Wednesday, October 25, 2006

Well, I still haven't been able to get any of my pictures put on here or at Crochetville. I am a bit frustrated but oh well. The time will come when I will be able to do so. I finished a twin bed size afghan for my 2nd cousin for her birthday using some awesome colors and a Q hook. The colors are Dark Orchid, Orchid, and Aran. I still have some left over so I decided to join the Giant Granny Square Afghan CAL at Crochetville. I am really excited about this. My aunt, who happens to live next door is battling cancer and so I opted to make her an afghan using the colors she primarily has in her bedroom. Black and white. Simple yet the afghan will be elegant. She is really cold all of the time and has a chemo catheter in her chest so the nurses don't have to poke her all the time when she goes in every week. This is her 5th bout with the cancer. First, it was in her breast, which had to be removed, then her other breast, which didn't have to be removed, thank goodness, then in her ribs,
its in her bones AND legs. Recently, we found out that she has Uterine Cancer. Poor thing! Of course, she is in our prayers. She was told by her Doctor that she should quit smoking but she has been a smoker since she was 12. Its going to be hard but she refuses to quit. Its her battle but my uncle is suffering along with her.

I went down to Arizona this summer and had all these great plans to go to Tombstone to show my little girl where I went to school and other places that I knew. But my brother, a control freak, didn't take us around like he promised. He claimed to have a bad back. He was whiney and a pain in the neck. He wouldn't let ANYONE except his wife drive his car. He has two laptop computers. I asked to use it and I was only allowed to use it for a little bit. In fact, I was timed! The next day I asked to use it my brother told me that Lisa took it to work with her.
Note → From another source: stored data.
(* ===== verification/Connections.v ===== *)
(** The connections of one gateway together: [accept] and [work] of
    src/pkg/net/tcp/server/server.go over the worker registry (Buckets.v) and
    the route table (Router.v).

    Server.v follows one connection through [work]; here many connections run
    [work] at once.  A connection is where its goroutine stands in [work]; each
    step is one call of [work] that touches what connections share, in any
    interleaving.  [env] says how others (gateways, expiry) may change the
    routes in between. *)
From S2P Require Import Prelude Buckets Server Router.

(** Where a connection's goroutine stands. *)
Inductive phase :=
  | Serving       (** accepted: [w.Start] has not returned *)
  | Started       (** before [putBucket] *)
  | Registered    (** before [afterConnectFunc] returns *)
  | Running       (** in [w.Run] *)
  | Leaving       (** the body is over: [buckets.Del] is next *)
  | Closing       (** [w.Stop] is next *)
  | Stopped.      (** [afterDisconnectFunc] is next *)

#[export] Instance phase_eq_dec : EqDecision phase.
Proof. solve_decision. Defined.

(** Between [Put] and [Del]. *)
Definition registered (p : phase) : bool :=
  match p with Registered | Running | Leaving => true | _ => false end.

(** The worker knows its user once [Start] has got through the handshake. *)
Record conn := mkC { c_phase : phase; c_w : wref; c_color : string }.

Definition goes (p : phase) (c : conn) : conn := mkC p (c_w c) (c_color c).

Section connections.
Context `{T : RouteTable} (ep : string).

Record world := mkWorld {
  idGen : Z;
  accepted : Z;                (** history: successful accepts *)
  conns : gmap Z conn;
  g_reg : bstate;
  g_routes : rstate;
}.

Definition upd (wid : Z) (c : conn) (s : world) : world :=
  mkWorld (idGen s) (accepted s) (<[wid := c]> (conns s)) (g_reg s) (g_routes s).
Definition set_reg (b : bstate) (s : world) : world := mkWorld (idGen s) (accepted s) (conns s) b (g_routes s).
Definition set_routes (r : rstate) (s : world) : world := mkWorld (idGen s) (accepted s) (conns s) (g_reg s) r.

(** A new worker: an object of its own, with the default session. *)
Definition new_conn (wid g : Z) (s : world) : world :=
  mkWorld g (accepted s + 1) (<[wid := mkC Serving (mkW (Z.to_nat wid) wid 0) EmptyString]> (conns s))
    (g_reg s) (g_routes s).

(** The end of [work]. *)
Definition gone (wid : Z) (s : world) : world :=
  mkWorld (idGen s) (accepted s) (delete wid (conns s)) (g_reg s) (g_routes s).

Definition user_of (c : conn) : string * Z := (c_color c, w_uid (c_w c)).

Inductive conn_step (env : world -> RT -> Prop) : world -> world -> Prop :=
  | CAccept wid g s : accept (Ok tt) (idGen s) = (Ok wid, g) -> conn_step env s (new_conn wid g s)
  | CStart wid c uid color s : conns s !! wid = Some c -> c_phase c = Serving ->
      conn_step env s (upd wid (mkC Started (mkW (w_ptr (c_w c)) (WID (c_w c)) uid) color) s)
  | CStartFail wid c uid color s : conns s !! wid = Some c -> c_phase c = Serving ->
      conn_step env s (upd wid (mkC Closing (mkW (w_ptr (c_w c)) (WID (c_w c)) uid) color) s)
  | CPut wid c ow b s : conns s !! wid = Some c -> c_phase c = Started -> Put (c_w c) (g_reg s) = (Ok ow, b) ->
      conn_step env s (set_reg b (upd wid (goes Registered c) s))
  | CConnect wid c r rs s : conns s !! wid = Some c -> c_phase c = Registered ->
      afterConnectFunc ep (c_color c) (w_uid (c_w c)) (g_routes s) = (r, rs) ->
      conn_step env s (set_routes rs (upd wid (goes (match r with Ok _ => Running | _ => Leaving end) c) s))
  | CRunEnd wid c s : conns s !! wid = Some c -> c_phase c = Running -> conn_step env s (upd wid (goes Leaving c) s)
  | CDel wid c b s : conns s !! wid = Some c -> c_phase c = Leaving -> Del (c_w c) (g_reg s) = (Ok tt, b) ->
      conn_step env s (set_reg b (upd wid (goes Closing c) s))
  | CStop wid c s : conns s !! wid = Some c -> c_phase c = Closing -> conn_step env s (upd wid (goes Stopped c) s)
  | CDisconnect wid c r rs s : conns s !! wid = Some c -> c_phase c = Stopped ->
      afterDisconnectFunc ep (c_color c) (w_uid (c_w c)) (g_routes s) = (r, rs) ->
      conn_step env s (set_routes rs (gone wid s))
  | CEnv t s : env s t -> conn_step env s (set_routes (mkR t (r_log (g_routes s))) s).

(** A gateway whose registry [NewBuckets] has just made. *)
Definition conn_init (s : world) : Prop :=
  idGen s = 0 /\ accepted s = 0 /\ conns s = ∅ /\
  exists n ws b, 0 < n < 2 ^ 32 /\ NewBuckets n ws = Ok b /\ g_reg s = mkB b ∅.

(** ** The registry tracks the connections *)

Definition tracks (m : spec) (cs : gmap Z conn) : Prop := forall k w,
  m.1 !! k = Some w <-> exists c, cs !! k = Some c /\ registered (c_phase c) = true /\ c_w c = w.

Record conn_inv (s : world) (m : spec) : Prop := {
  cn_shards : shards (g_reg s) m;
  cn_tracks : tracks m (conns s);
  cn_uids : uids_ok m;
  cn_ids : forall k c, conns s !! k = Some c -> 0 < k <= idGen s /\ WID (c_w c) = k /\ w_ptr (c_w c) = Z.to_nat k;
  cn_gen : 0 <= idGen s /\ idGen s = accepted s;
}.

(** Replacing one connection by another on the same side of the registry. *)
Lemma tracks_keep m cs k c c' : tracks m cs -> cs !! k = Some c ->
  registered (c_phase c') = registered (c_phase c) -> (registered (c_phase c) = true -> c_w c' = c_w c) ->
  tracks m (<[k := c']> cs).
Proof.
  intros Ht Hk Hp Hw j w. rewrite (Ht j w). destruct (decide (j = k)) as [->|Hne].
  - rewrite lookup_insert_eq, Hk. split; intros (x & Hx & Hr & <-); simplify_eq.
    + exists c'. rewrite Hp. split; [done|]. split; [done|by apply Hw].
    + exists c. rewrite <- Hp. split; [done|]. split; [done|]. symmetry. apply Hw. congruence.
  - by rewrite lookup_insert_ne.
Qed.

Lemma tracks_not m cs k c : tracks m cs -> cs !! k = Some c -> registered (c_phase c) = false -> m.1 !! k = None.
Proof. intros Ht Hk Hf. destruct (m.1 !! k) as [w|] eqn:E; [|done]. apply Ht in E as (? & ? & ? & _). congruence. Qed.

Lemma tracks_put m cs k c c' : tracks m cs -> cs !! k = Some c ->
  registered (c_phase c') = true -> c_w c' = c_w c -> WID (c_w c) = k -> tracks (spec_put (c_w c) m) (<[k := c']> cs).
Proof.
  intros Ht Hk Hr Hw Hid j w. cbn [spec_put fst]. rewrite Hid. destruct (decide (j = k)) as [->|Hne].
  - rewrite !lookup_insert_eq. split; [intros [= <-]; eauto|]. by intros (x & [= <-] & _ & <-); rewrite Hw.
  - rewrite !lookup_insert_ne by done. apply Ht.
Qed.

Lemma spec_del_at w m : m.1 !! WID w = Some w -> spec_del w m = (delete (WID w) m.1, delete (w_uid w) m.2).
Proof. intros E. unfold spec_del, same_worker. by rewrite E, Nat.eqb_refl. Qed.

Lemma tracks_del m cs k c c' : tracks m cs -> cs !! k = Some c -> registered (c_phase c) = true ->
  registered (c_phase c') = false -> WID (c_w c) = k -> tracks (spec_del (c_w c) m) (<[k := c']> cs).
Proof.
  intros Ht Hk Hr Hf Hid j w. rewrite spec_del_at by (rewrite Hid; apply Ht; eauto). cbn [fst]. rewrite Hid.
  destruct (decide (j = k)) as [->|Hne].
  - rewrite lookup_delete_eq, lookup_insert_eq. split; [done|]. intros (x & [= <-] & ? & _). congruence.
  - rewrite lookup_delete_ne, lookup_insert_ne by done. apply Ht.
Qed.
I couldn't even BREATH on his new one. He has a jealousy problem. He is two years older than me and he hates me. Before I found out that I was pregnant in 2001, the day before actually, he literally threated to kill me. What happened was he was living with my parents and my now ex-husband and I moved back to the states and mom was complaining about my bro's laziness. Well, being the good daughter that I was, I picked a fight with my brother. He was vicious! He yelled and screamed at me in front of my mother and then he threatened me. His exact words were, I want to kill you and when I do,you the police will have to drag me off of your corpse because I am going to make sure you are dead. A few days later, I found out that I was pregnant and my brother was in the room when I told my mother (my husband left me the day before to go back to Canada because he was a big baby and didn't like how he couldn't control me) My brother looked ill and left the kitchen and stayed in the bedroom for the rest of the day with his wife. Another thing about my ex-husband. He was married before and he divorced his first wife on the grounds of adultery. But I have been curious about the circumstances of WHY she did it. After leaving him on the 20th of April for the last time, I called her in June and asked her what happened in her marriage. Turns out that he did everything that he did with me. He controlled me, played mind games with me, told me I wasn't good enough, emotional and mental abuse. Always made fun of my weight...he did the same with Sharon. Nothing either his first wife or I did was good enough to please him. That was the end for me. I saw through his final trick and when I did, he turned it around onto me telling me :what part of dont screw around with me didn't you understand?
He was mad because I didn't play into his plans and called his bluff. He hated the fact that I outsmarted him and ended our relationship. He makes me sick. Looking back on my 5 years with him, I realized how much of a mistake I made to marry him. He is a closet homosexual who is fighting every aspect of admitting it to himself and coming out with it. I feel so sorry for his first three kids and my beautiful daughter. I refuse to speak negatively about him around her or to her. She is only 4 and a half and she misses daddy. I tell her that I understand how she feels and I love her very much. So far she hasn't said much about him. I hope she moves on and continues to bond with her heavenly father who has helped me through so much. My interests now lie with God. He sees all things that happen and knows both sides to every story. I don't care if Darren, my ex, tells his version of the story. I have faith that God knows the whole truth and will take care of Darren and his destructive behavior. We both think we told the truth to our families but I know that I didn't leave anything out about what I had done and what he did as well. He has told stories and twisted things around. I am so glad that I don't have to deal with him anymore.